The name of the tree comes from Sanskrit: it has clusters of seven leaves with flowers growing at the centre. Saptaparni is an evergreen tree. Throughout the year, its greenery keeps staring at you with plentiful goodness, but it reveals the contents of its heart only when autumn is about to arrive. And that too with such innocuous ruthlessness that you will be amazed at how such a huge storehouse of intoxicating, deadly fragrance remained hidden inside an innocent-looking tree and it did not betray even the slightest hint of it for the whole year!

There is a kind of cruelty in its fragrance, primarily because it makes you feel mystically uneasy and astonished. Without knowing it, one’s plight is like that of a musk deer that keeps wandering here and there in search of a perfume hidden inside its own body. One keeps asking people about the smell and its source and when people display their ignorance, one feels all the more frustrated.

Autumn often comes only for Saptaparni, or Saptaparni blooms only to welcome autumn. There is an inexplicable, deep companionship between the two. T.S. Eliot used to say that poems convey something even before they can be understood. Saptaparni has this quality. Whether one knows anything about it or not, it sends its message through willing assistance from a gentle breeze. There would hardly be any flower whose fragrance is so inebriating.

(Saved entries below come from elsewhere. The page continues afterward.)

(** [int(s)] for a [str]: surrounding whitespace, an optional sign and
    the digits; [None] when [int] raises [ValueError]. *)
Definition py_int (s : string) : option Z :=
  match int_strip s with
  | EmptyString => None
  | String c digits =>
      if Ascii.eqb c "-" then Z.opp <$> int_literal digits
      else if Ascii.eqb c "+" then int_literal digits
      else int_literal (String c digits)
  end.

(** A file of the output directory that [glob("*.db")] lists: the stem and
    the name of its path, its size, and its metadata relation, which is
    [None] when the queries on it raise (the file is no database, or it has
    no such relation). The values of the relation are texts, as
    [create_database] writes them. *)
Record Database : Type := {
  db_stem : string;
  db_filename : string;
  db_size : Z;
  db_metadata : option (list (string * string));
}.

(** An item of the list [regions] of the manifest. *)
Record RegionEntry : Type := {
  entry_id : string;
  entry_name : string;
  entry_size : Z;
  entry_place_count : Z;
  entry_poi_count : Z;
  entry_filename : string;
}.

(** The [try] block in the loop of [build_manifest]: the values of
    [place_count], [poi_count] and [region] when the block is left, by its
    end or by the first exception. *)
Definition read_metadata (stem : string)
    (md : option (list (string * string))) : Z * Z * string :=
  let place_count := 0%Z in
  let poi_count := 0%Z in
  let region := stem in
  match md with
  | None => (place_count, poi_count, region)
  | Some md =>
      match
        match metadata_get md "place_count" with
        | Some value => py_int value
        | None => Some place_count
        end
      with
      | None => (place_count, poi_count, region)
      | Some place_count =>
          match
            match metadata_get md "poi_count" with
            | Some value => py_int value
            | None => Some poi_count
            end
          with
          | None => (place_count, poi_count, region)
          | Some poi_count =>
              let region :=
                match metadata_get md "region" with
                | Some value => value
                | None => region
                end in
              (place_count, poi_count, region)
          end
      end
  end.

(** The body of the loop of [build_manifest]: the item appended to
    [regions] for one database. *)
Definition manifest_region (db : Database) : RegionEntry :=
  let '(place_count, poi_count, region) :=
    read_metadata (db_stem db) (db_metadata db) in
  {| entry_id := db_stem db;
     entry_name := region;
     entry_size := db_size db;
     entry_place_count := place_count;
     entry_poi_count := poi_count;
     entry_filename := db_filename db |}.

(** [sorted(databases)]: the paths are in one directory, so they are
    ordered by their names. A path is put in front of the first path of
    the sorted rest that is not smaller, so the sort is stable. *)
Fixpoint sorted_insert_db (x : Database) (l : list Database) : list Database :=
  match l with
  | [] => [x]
  | y :: l' =>
      if String.leb (db_filename x) (db_filename y)
      then x :: y :: l'
      else y :: sorted_insert_db x l'
  end.

(** The order of the regions of a manifest. *)
Definition by_filename (x y : RegionEntry) : Prop :=
  String.le (entry_filename x) (entry_filename y).

Definition sorted_databases (databases : list Database) : list Database :=
  foldr sorted_insert_db [] databases.

(** The dictionary [manifest] that [build_manifest] writes. *)
Record Manifest : Type := {
  manifest_version : string;
  manifest_schema_version : Z;
  manifest_poi_categories : list string;
  manifest_regions : list RegionEntry;
}.

(** [build_manifest], on the databases that the output directory holds. *)
Definition build_manifest (databases : list Database) : Manifest :=
  {| manifest_version := "2.0";
     manifest_schema_version := 2;
     manifest_poi_categories := POI_CATEGORIES.*1;
     manifest_regions := manifest_region <$> sorted_databases databases |}.

Section ManifestOfStore.
Context `{PyFloat}.
(** * fruitstand: the asynchronous job-execution core of [api/index.js]

    A shallow embedding of the process runner [exec], of the job registry
    ([app.locals.jobs], [launchJob]) and of the poll handler
    [app.get('/api/job/:id')], together with the small part of the host
    platform they rely on: JavaScript numbers and promises, [setTimeout],
    [child_process.spawn] and [process.kill]. *)

From Stdlib Require Import ZArith String List Lia.
From stdpp Require Import base option list gmap strings pretty.

Local Open Scope Z_scope.

(** ** JavaScript values used by the program *)

Module Js.

(** The numbers the program handles are results of [parseInt] and process
    ids: integers, or [NaN] when [parseInt] finds no digits.  Integers are
    kept unbounded; the program only multiplies them by 1000 and prints
    them. *)
Inductive number :=
| Int (z : Z)
| NaN.

(** [ToBoolean] on a number: [0] and [NaN] are falsy. *)
Definition to_boolean (n : number) : bool :=
  match n with
  | Int z => negb (z =? 0)
  | NaN => false
  end.

(** [a || b] on numbers. *)
Definition logical_or (a b : number) : number :=
  if to_boolean a then a else b.

(** [a * b]. *)
Definition mul (a b : number) : number :=
  match a, b with
  | Int x, Int y => Int (x * y)
  | _, _ => NaN
  end.

(** [`${n}`] for a number. *)
Definition to_string (n : number) : string :=
  match n with
  | Int z => pretty z
  | NaN => "NaN"
  end.

(** [Array.prototype.join] on an array of strings. *)
Fixpoint join (sep : string) (l : list string) : string :=
  match l with
  | [] => ""
  | [x] => x
  | x :: rest => x +:+ sep +:+ join sep rest
  end.

(** Exceptions that occur in the program. *)
Inductive Exn :=
| Error (message : string)          (* [new Error(message)] *)
| ReferenceError (message : string) (* an unbound identifier was read *)
| SystemError (code : string).      (* a failed system call *)

Definition message (e : Exn) : string :=
  match e with
  | Error m => m
  | ReferenceError m => m
  | SystemError c => "kill " +:+ c   (* as in [Error: kill ESRCH] *)
  end.

(** The state of a promise of a string. *)
Inductive Settlement :=
| Pending
| Fulfilled (value : string)
| Rejected (reason : Exn).

#[global] Instance Exn_eq_dec : EqDecision Exn.
Proof. solve_decision. Defined.

#[global] Instance Settlement_eq_dec : EqDecision Settlement.
Proof. solve_decision. Defined.

Definition is_settled (p : Settlement) : bool :=
  match p with
  | Pending => false
  | _ => true
  end.

(** The [resolve] and [reject] functions handed to a promise executor act
    on a pending promise only; later calls are ignored. *)
Definition resolve (value : string) (p : Settlement) : Settlement :=
  match p with
  | Pending => Fulfilled value
  | _ => p
  end.

Definition reject (reason : Exn) (p : Settlement) : Settlement :=
  match p with
  | Pending => Rejected reason
  | _ => p
  end.

(** What an identifier in scope is bound to, as far as a template literal
    can tell. *)
Inductive Binding :=
| BString (s : string)
| BNumber (n : number)
| BStrings (l : list string)
| BObject.

Definition render (b : Binding) : string :=
  match b with
  | BString s => s
  | BNumber n => to_string n
  | BStrings l => join "," l
  | BObject => "[object Object]"
  end.

Definition Scope := list (string * Binding).

Fixpoint lookup_binding (x : string) (sc : Scope) : option Binding :=
  match sc with
  | [] => None
  | (y, b) :: rest => if String.eqb x y then Some b else lookup_binding x rest
  end.

(** Reading an identifier: a [ReferenceError] when nothing binds it. *)
Definition read_identifier (x : string) (sc : Scope) : Exn + Binding :=
  match lookup_binding x sc with
  | Some b => inr b
  | None => inl (ReferenceError (x +:+ " is not defined"))
  end.

End Js.

(** ** The host platform: processes, process groups and signals

    What Node.js documents for [child_process.spawn] and [process.kill] on
    a POSIX system, as far as [exec] depends on it. *)

Module Platform.

Inductive Signal := SIGTERM | SIGKILL.

(** The live processes, each with the process group it belongs to, and the
    calls to [process.kill] issued so far.  [self] is the server. *)
Record Os := mkOs {
  self : Z;
  procs : gmap Z Z;
  kills : list (Z * Signal)
}.

Definition pgid (os : Os) (pid : Z) : option Z := procs os !! pid.

(** The options of [child_process.spawn] that matter here. *)
Record SpawnOptions := mkSpawnOptions { detached : bool }.

(** [spawn(command, args)] without a third argument uses the defaults. *)
Definition default_options : SpawnOptions := {| detached := false |}.

(** [child_process.spawn]: [child] is the process id the system hands
    out.  A detached child leads a new process group; any other child
    stays in the group of its parent. *)
Definition spawn (child : Z) (opts : SpawnOptions) (os : Os) : Os :=
  let group :=
    if detached opts then child else default (self os) (pgid os (self os)) in
  {| self := self os;
     procs := <[child := group]> (procs os);
     kills := kills os |}.

Definition group_members (g : Z) (ps : gmap Z Z) : gmap Z Z :=
  filter (λ kv, kv.2 = g) ps.

(** What a delivered signal does to its recipients: [SIGKILL] cannot be
    caught and ends them. *)
Definition deliver (sig : Signal) (victims ps : gmap Z Z) : gmap Z Z :=
  match sig with
  | SIGKILL => ps ∖ victims
  | SIGTERM => ps
  end.

(** [process.kill(target, sig)].  A negative [target] addresses the
    process group [- target], any other the single process [target]; the
    call throws when there is nothing to signal.  [exec] only passes the
    negated id of a child, so the special targets 0 and -1 play no part. *)
Definition process_kill (target : Z) (sig : Signal) (os : Os)
  : Os * option Js.Exn :=
  let victims :=
    if decide (target < 0)
    then group_members (- target) (procs os)
    else filter (λ kv, kv.1 = target) (procs os) in
  let os' := {| self := self os;
                procs := if decide (victims = ∅) then procs os
                         else deliver sig victims (procs os);
                kills := kills os ++ [(target, sig)] |} in
  (os', if decide (victims = ∅) then Some (Js.SystemError "ESRCH") else None).

(** The system reaps a process that has ended. *)
Definition reap (pid : Z) (os : Os) : Os :=
  {| self := self os; procs := delete pid (procs os); kills := kills os |}.

End Platform.

(** ** The process runner: [exec] *)

Module Runner.
Import Js Platform.

(** The timer created by [setTimeout] and held in the inner [timeout]. *)
Inductive Timer :=
| Armed (delay : number)   (* waiting; [delay] is the argument in ms *)
| Cleared                  (* cancelled by [clearTimeout] *)
| Fired.                   (* the callback has run *)

Definition clearTimeout (t : Timer) : Timer :=
  match t with
  | Armed _ => Cleared
  | _ => t
  end.

Inductive Log :=
| Out (text : string)    (* [console.log] *)
| Err (text : string).   (* [console.error] *)

(** The argument of the ['close'] event: the exit code, or [null] when a
    signal ended the child. *)
Inductive ExitCode :=
| Code (n : Z)
| Null.

Definition code_to_string (c : ExitCode) : string :=
  match c with
  | Code n => to_string (Int n)
  | Null => "null"
  end.

(** [code === 0] *)
Definition is_zero (c : ExitCode) : bool :=
  match c with
  | Code n => n =? 0
  | Null => false
  end.

(** Everything one call of [exec] owns or touches. *)
Record Exec := mkExec {
  command : string;
  args : list string;
  timeoutSeconds : number;
  pid : Z;                     (* [proc.pid] *)
  promise : Settlement;        (* the promise [exec] returns *)
  timer : Timer;
  buffer : list string;
  console : list Log;
  os : Os;
  uncaught : option Exn        (* an exception that left a callback *)
}.

Definition set_promise (p : Settlement) (s : Exec) : Exec :=
  mkExec (command s) (args s) (timeoutSeconds s) (pid s) p (timer s)
         (buffer s) (console s) (os s) (uncaught s).

Definition set_timer (t : Timer) (s : Exec) : Exec :=
  mkExec (command s) (args s) (timeoutSeconds s) (pid s) (promise s) t
         (buffer s) (console s) (os s) (uncaught s).

Definition set_buffer (b : list string) (s : Exec) : Exec :=
  mkExec (command s) (args s) (timeoutSeconds s) (pid s) (promise s) (timer s)
         b (console s) (os s) (uncaught s).

Definition log (l : Log) (s : Exec) : Exec :=
  mkExec (command s) (args s) (timeoutSeconds s) (pid s) (promise s) (timer s)
         (buffer s) (console s ++ [l]) (os s) (uncaught s).

Definition set_os (o : Os) (s : Exec) : Exec :=
  mkExec (command s) (args s) (timeoutSeconds s) (pid s) (promise s) (timer s)
         (buffer s) (console s) o (uncaught s).

Definition set_uncaught (e : option Exn) (s : Exec) : Exec :=
  mkExec (command s) (args s) (timeoutSeconds s) (pid s) (promise s) (timer s)
         (buffer s) (console s) (os s) e.

(** [{ timeout = 60_000 } = {}]: the default applies when the option is
    absent ([None]). *)
Definition timeout_option (timeout : option number) : number :=
  default (Int 60000) timeout.

(** [const timeoutSeconds = timeout || 60;] *)
Definition timeout_seconds (timeout : option number) : number :=
  logical_or (timeout_option timeout) (Int 60).

(** [timeoutSeconds * 1000], the delay handed to [setTimeout]. *)
Definition timer_delay (timeout : option number) : number :=
  mul (timeout_seconds timeout) (Int 1000).

Definition timeout_message (seconds : number) : string :=
  "Process timed out after " +:+ to_string seconds +:+ " seconds.".

Definition exit_message (code : ExitCode) : string :=
  "Process exited with non-zero code " +:+ code_to_string code +:+ ".".

(** The synchronous part of [exec]: the child is spawned with
    [spawn(command, args)], the timer is armed, the buffer is empty and
    the promise is pending.  [child] is the process id of the new
    process. *)
Definition exec (cmd : string) (arguments : list string)
           (timeout : option number) (child : Z) (o : Os) : Exec :=
  {| command := cmd;
     args := arguments;
     timeoutSeconds := timeout_seconds timeout;
     pid := child;
     promise := Pending;
     timer := Armed (timer_delay timeout);
     buffer := [];
     console := [];
     os := spawn child default_options o;
     uncaught := None |}.

(** The identifiers bound where the timer callback runs, innermost
    first: the [catch] parameter, the promise executor, [exec], the
    module and the globals the file uses. *)
Definition scope_of_timer_callback (s : Exec) : Scope :=
  [ ("exc", BObject);
    ("resolve", BObject); ("reject", BObject); ("proc", BObject);
    ("timeout", BObject); ("buffer", BStrings (buffer s));
    ("command", BString (command s)); ("args", BStrings (args s));
    ("timeoutSeconds", BNumber (timeoutSeconds s));
    ("express", BObject); ("fileUpload", BObject); ("serveIndex", BObject);
    ("uuidv4", BObject); ("spawn", BObject); ("app", BObject);
    ("port", BObject); ("exec", BObject); ("launchJob", BObject);
    ("process", BObject); ("console", BObject); ("setTimeout", BObject);
    ("clearTimeout", BObject); ("parseInt", BObject); ("Error", BObject);
    ("Promise", BObject); ("Map", BObject); ("URL", BObject);
    ("encodeURIComponent", BObject) ].

Definition newline : string := String (Ascii.ascii_of_nat 10) EmptyString.

(** The template literal of the [catch] block,
    [`Failed to kill process ${-proc.pid} for command:\n${cmd}`]. *)
Definition kill_failure_text (s : Exec) : Exn + string :=
  match read_identifier "cmd" (scope_of_timer_callback s) with
  | inl e => inl e
  | inr b => inr ("Failed to kill process " +:+ to_string (Int (- pid s))
                   +:+ " for command:" +:+ newline +:+ render b)
  end.

(** The timer callback:
    [try { process.kill(-proc.pid, 'SIGKILL') }
     catch (exc) { console.error(...) }
     finally { reject(new Error(...)) }].
    An exception raised inside [catch] leaves the callback once [finally]
    has run. *)
Definition on_timeout (s : Exec) : Exec :=
  let '(o, thrown) := process_kill (- pid s) SIGKILL (os s) in
  let s1 := set_os o s in
  let s2 :=
    match thrown with
    | None => s1
    | Some _ =>
        match kill_failure_text s1 with
        | inr text => log (Err text) s1
        | inl e => set_uncaught (Some e) s1
        end
    end in
  set_promise
    (reject (Error (timeout_message (timeoutSeconds s))) (promise s2)) s2.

People believe that the tree is inhabited by the paranormal Yakshini or a goddess who attracts people with her fragrance and kills them when they come close. It’s intriguing that the tree has as many lovers as it has enemies. Many people believe that it is a panacea for many an ailment but on the other hand, it is considered very dangerous for asthma patients. Its opponents say that the devil tree is evergreen but even birds do not like to sit on it.

Edinburgh-based botanist C. Alston had first conducted research on this flower and hence its scientific name Alstonia scholaris. Blackboards and slates for children to write on are made from its wood. As a result, it also came to be known as the blackboard tree. It is quite dense and shady and hence acts as a shield for smoke and noise in urban areas.

The Saptaparni trees can be seen in abundance in many cities. Yes, fearing Yakshini, tribal people in villages and forests often do not even pass by it. Because of its powerful smell, people find some supernatural dimension in it. Our irrational minds get strange satisfaction in associating beauty with some meaningless superstitions.

I am now wondering what use is all this knowledge compared to Saptaparni’s colossal beauty and fragrance. I remember a time when I didn’t even know the name of Saptaparni, but I was absorbed in my impatient and inquisitive glee because of her fragrance. I don’t know why I even started asking people about it and collected all this information. As long as she was in the heart, she was more beautiful; now that I know and understand, I feel a little sad. It was more pleasant as something unknown and unfamiliar. There was a quality of sacredness to it. By bringing it into the field of the known, I seem to have stained it.